NAFTA freight holds strong in November; truck freight still improving

January 25, 2018

Tyson Fisher


The U.S. Department of Transportation’s Bureau of Transportation Statistics reports that in November trucks moved more than 63 percent of NAFTA freight – with trains, planes, ships and pipelines picking up the rest. All five modes experienced an increase in freight year to year for the second consecutive month.

The value of freight hauled across the borders was essentially unchanged compared with October, when freight was up nearly more than 7 percent from the previous month. March had the largest month-to-month increase (16 percent) since March 2011, when NAFTA freight was up more than 22 percent compared to February 2011.

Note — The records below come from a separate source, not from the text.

(* ===== verification/MiddlewareFacts.v ===== *)
(** * What the middleware guarantees

    For an arbitrary next handler: order of the chain, recovery from panics,
    request identifiers, the captured status, balanced metrics, cross-origin
    answers, rate limiting and circuit breaking as seen by the client. *)

From S2P Require Import Prelude Float64 GoLib Config Balancer RoundRobin BalancerConfig Breaker TokenBucket Http Middleware.

(** ** Responses *)

Lemma respond_to_app head a b : respond_to head (a ++ b) = fold_left response_act b (respond_to head a).
Proof. apply fold_left_app. Qed.

Lemma respond_app a b : respond (a ++ b) = fold_left response_act b (respond a).
Proof. apply respond_to_app. Qed.

Lemma rw_state acts : (fold_left rw_step acts (newResponseWriter, new_response_to false)).2 = respond acts.
Proof.
  induction acts as [|a acts IH] using rev_ind; [done|]. rewrite respond_app, fold_left_app. cbn. by rewrite IH.
Qed.

Lemma rw_of_snoc acts a : rw_of (acts ++ [a]) = rw_act (rw_of acts) (respond acts) a.
Proof. unfold rw_of. rewrite fold_left_app. cbn. by rewrite rw_state. Qed.

Definition regular (a : WAct) : bool :=
  match a with AWriteHeader code => valid_code code && negb (informational_code code) | _ => true end.

(** The wrapper and the server agree, once and for all after each call. *)
Definition agree (rw : responseWriter) (rs : Response) : Prop :=
  match rs_sent rs with
  | Some (code, _) => written rw = true /\ statusCode rw = code
  | None => written rw = false /\ statusCode rw = 200
  end.

Lemma begin_body_200 rs : rs_sent rs = None -> begin_body rs = response_act rs (AWriteHeader 200).
Proof. intros Hs. unfold begin_body. cbn [response_act]. by rewrite Hs. Qed.

Lemma begin_write rs b n : response_act rs (AWrite b n) = response_act (begin_body rs) (AWrite b n).
Proof.
  assert (E : begin_body (begin_body rs) = begin_body rs) by (unfold begin_body; by destruct (rs_sent rs) eqn:E; rewrite ?E).
  cbn [response_act]. unfold write_count. by rewrite E.
Qed.

Lemma begin_body_sent rs :
  rs_sent (begin_body rs) = Some (match rs_sent rs with Some s => s | None => (200, rs_header rs) end).
Proof. unfold begin_body. by destruct (rs_sent rs) eqn:E; cbn. Qed.

Lemma agree_act rw rs a : regular a = true -> agree rw rs -> agree (rw_act rw rs a) (response_act rs a).
Proof.
  unfold agree. intros Ha H. destruct a as [k v|k v| |code|b n]; cbn [rw_act response_act set_rs_header rs_sent] in *; try done.
  - unfold responseWriter_WriteHeader. destruct (rs_sent rs) as [[c h]|] eqn:E.
    + destruct H as [Hw Hc]. by rewrite E, Hw.
    + destruct H as [-> _]. cbn in Ha. apply andb_true_iff in Ha as [-> Ha%negb_true_iff]. by rewrite Ha.
  - rewrite begin_body_sent. unfold responseWriter_Write.
    destruct (rs_sent rs) as [[c h]|] eqn:E; destruct H as [Hw Hs]; rewrite Hw; cbn; by rewrite ?Hw.
Qed.

Lemma agree_acts acts : Forall (fun a => regular a = true) acts -> agree (rw_of acts) (respond acts).
Proof.
  induction acts as [|a acts IH] using rev_ind; [done|].
  intros [H1 H2]%Forall_app. apply Forall_inv in H2. rewrite rw_of_snoc, respond_app.
  apply agree_act; [done|by apply IH].
Qed.

Lemma string_take_all s : string_take (String.length s) s = s.
Proof. induction s as [|c s IH]; [done|]. cbn. by rewrite IH. Qed.

Lemma string_take_length n s : String.length (string_take n s) = Nat.min n (String.length s).
Proof. revert s. induction n as [|n IH]; intros [|c s]; cbn; auto. Qed.

Lemma rs_head_respond head acts : rs_head (respond_to head acts) = head.
Proof.
  induction acts as [|a acts IH] using rev_ind; [done|]. rewrite respond_to_app. cbn [fold_left].
  revert IH. generalize (respond_to head acts). intros rs <-. destruct a as [k v|k v| |code|b n]; try done.
  - cbn. destruct (rs_sent rs); [done|]. destruct (negb _); [done|]. by destruct (informational_code code).
  - unfold response_act, begin_body. by destruct (rs_sent rs).
Qed.

(** Without a header sent there is no body. *)
Lemma unsent_body head acts : rs_sent (respond_to head acts) = None -> rs_body (respond_to head acts) = "".
Proof.
  induction acts as [|a acts IH] using rev_ind; [done|]. rewrite respond_to_app. cbn [fold_left].
  revert IH. generalize (respond_to head acts). intros rs IH. destruct a as [k v|k v| |code|b n]; try done.
  - cbn. destruct (rs_sent rs) eqn:E; [by rewrite E|]. destruct (negb _); [auto|].
    destruct (informational_code code); [auto|done].
  - cbn [response_act rs_sent]. by rewrite begin_body_sent.
Qed.

(** The bytes counted are those of the body sent. *)
Lemma rw_bytes acts : bytesWritten (rw_of acts) = wrap64 (Z.of_nat (String.length (rs_body (respond acts)))).
Proof.
  induction acts as [|a acts IH] using rev_ind; [done|]. rewrite rw_of_snoc, respond_app. cbn [fold_left].
  pose proof (rs_head_respond false acts) as HH. change (respond_to false acts) with (respond acts) in HH.
  revert IH HH. generalize (rw_of acts) (respond acts). intros rw rs IH HH.
  destruct a as [k v|k v| |code|b n]; cbn [rw_act response_act set_rs_header rs_body]; try done.
  - unfold responseWriter_WriteHeader. destruct (rs_sent rs); [by destruct (written rw)|].
    destruct (negb (valid_code code)); [by destruct (written rw)|].
    by destruct (informational_code code), (written rw).
  - assert (rs_body (begin_body rs) = rs_body rs /\ rs_head (begin_body rs) = false) as [-> ->]
      by (unfold begin_body; by destruct (rs_sent rs)).
    rewrite string_length_app, string_take_length.
    assert ((write_count rs b n <= String.length b)%nat) as Hle by (unfold write_count; destruct (takes _ _); lia).
    unfold responseWriter_Write. destruct (written rw); cbn; rewrite IH, wrap64_add_l; f_equal; lia.
Qed.
Ltac end_header := rewrite !not_elem_of_cons; split_and!; first [discriminate|apply not_elem_of_nil].

Section Outgoing.
Context `{UL : URLLib} (removeHopByHop : Header -> Header).

(** The headers the director sets are end-to-end headers, which the removal of
    hop-by-hop headers keeps. *)
Definition keeps (h : Header) (key : string) : Prop :=
  removeHopByHop h !! CanonicalHeaderKey key = h !! CanonicalHeaderKey key.

Lemma append_forwarded_for_other addr h key :
  CanonicalHeaderKey "X-Forwarded-For" <> CanonicalHeaderKey key ->
  Header_Get (append_forwarded_for addr h) key = Header_Get h key.
Proof.
  intros Hne. unfold append_forwarded_for. destruct (SplitHostPort addr); [|done].
  destruct (h !! _) as [[|v vs]|]; by rewrite Header_Get_Set_ne.
Qed.

Lemma own_user_agent_other h key : "User-Agent" <> CanonicalHeaderKey key ->
  Header_Get (own_user_agent h) key = Header_Get h key.
Proof.
  intros Hne. unfold own_user_agent. destruct (h !! _); [done|]. by rewrite Header_Get_Set_ne.
Qed.

Lemma end_to_end_lookup te h k : k <> "Te" -> k <> "Connection" -> k <> "Upgrade" ->
  end_to_end removeHopByHop te h !! k = removeHopByHop h !! k.
Proof.
  intros H1 H2 H3. unfold end_to_end, Header_Set.
  change (CanonicalHeaderKey "Te") with "Te". change (CanonicalHeaderKey "Connection") with "Connection".
  change (CanonicalHeaderKey "Upgrade") with "Upgrade".
  destruct (contains_token te "trailers"), (bool_decide _); by rewrite ?lookup_insert_ne.
Qed.

(** The end-to-end headers of the request sent are those the director set. *)
Lemma outgoing_header h target r key : keeps (req_Header (Director h target r)) key ->
  CanonicalHeaderKey key ∉ ["Te"; "Connection"; "Upgrade"; "User-Agent"; "X-Forwarded-For"] ->
  Header_Get (req_Header (outgoing removeHopByHop h target r)) key = Header_Get (req_Header (Director h target r)) key.
Proof.
  intros HK Hn. rewrite !not_elem_of_cons in Hn. destruct Hn as (H1 & H2 & H3 & H4 & H5 & _).
  change (req_Header (outgoing removeHopByHop h target r)) with
    (own_user_agent (append_forwarded_for (RemoteAddr r) (end_to_end removeHopByHop
      (Header_Values (req_Header r) "Te") (req_Header (Director h target r))))).
  rewrite own_user_agent_other by congruence.
  rewrite append_forwarded_for_other by (change (CanonicalHeaderKey "X-Forwarded-For") with "X-Forwarded-For"; congruence).
  unfold Header_Get. rewrite end_to_end_lookup by done. by rewrite HK.
Qed.

(** C31: the request the upstream receives goes to the chosen target: its
    scheme and host, the method, query and (stripped if configured) path of the client's
    request, the request's identifier and the scheme the client used. *)
Theorem outgoing_correct h target r :
  keeps (req_Header (Director h target r)) "X-Request-ID" ->
  keeps (req_Header (Director h target r)) "X-Forwarded-Proto" ->
  let req := outgoing removeHopByHop h target r in
  req_URL_Scheme req = URL_Scheme target /\ req_URL_Host req = URL_Host target /\
  req_Host req = URL_Host target /\ Method req = Method r /\ RawQuery req = RawQuery r /\
  URL_Path req = (if rc_StripPrefix (ph_routeCfg h)
                  then stripPrefix (URL_Path r) (rc_Path (ph_routeCfg h)) else URL_Path r) /\
  Header_Get (req_Header req) "X-Forwarded-Proto" = (if TLS r then "https" else "http") /\
  Header_Get (req_Header req) "X-Request-ID" =
    (if bool_decide (GetRequestID (Context r) <> "") then GetRequestID (Context r)
     else Header_Get (req_Header r) "X-Request-ID").
Proof.
  intros HK1 HK2. cbv zeta. do 6 (split; [done|]).
  rewrite (outgoing_header h target r "X-Forwarded-Proto" HK2), (outgoing_header h target r "X-Request-ID" HK1) by end_header.
  clear HK1 HK2.
  unfold Director. cbn [req_Header set_req_header retarget RemoteAddr req_Host Context].
  set (hf := if bool_decide (Header_Get (req_Header r) "X-Forwarded-For" <> "") then _ else _).
  assert (Hf : Header_Get hf "X-Request-ID" = Header_Get (req_Header r) "X-Request-ID").
  { unfold hf. by destruct (bool_decide _); rewrite Header_Get_Set_ne by (vm_compute; discriminate). }
  case_bool_decide.
  - split; [|by rewrite Header_Get_Set].
    rewrite Header_Get_Set_ne, Header_Get_Set by (vm_compute; discriminate). done.
  - split; [by rewrite Header_Get_Set|].
    by rewrite !Header_Get_Set_ne by (vm_compute; discriminate).
Qed.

Compared to November 2016, freight was up 10.5 percent. This marks the 13th consecutive month of year-to-year increases. Nine of 12 months experienced a loss compared to the previous year in 2016.

November’s rise was the second largest year-to-year increase this year, following behind March at 10.9 percent. In March, the index reached more than $100 billion for the first time since October 2014 before going back below that mark in April. That landmark was revisited in October and maintained through November.

August, November and December were the only months to have a year-to-year increase in 2016, at 0.7 percent, 3.3 percent and 0.4 percent respectively. August was the first year-to-year increase since December 2014, when freight increased by more than 5 percent.

Trucks carried more than $63 billion of the $100.61 billion of imports and exports in November. Rail came in second with nearly $15 billion.

Freight totaled $100.613 billion, up more than $50 million from the previous month and an increase of more than $9.5 billion from November 2016.

Vessel freight accounted for the largest increase at 46 percent after an increase of 32.6 percent in October. Trucks accounted for an increase of 8.1 percent. Truck freight experienced modest increases of 5.7 in October and 2.9 percent in September.

Nearly 58 percent of U.S.-Canada freight was moved by trucks, followed by rail at 16 percent. U.S.-Mexico freight went up by nearly 10 percent compared with November 2016. Of the $49.3 billion of freight moving in and out of Mexico, trucks carried more than 69 percent of the loads.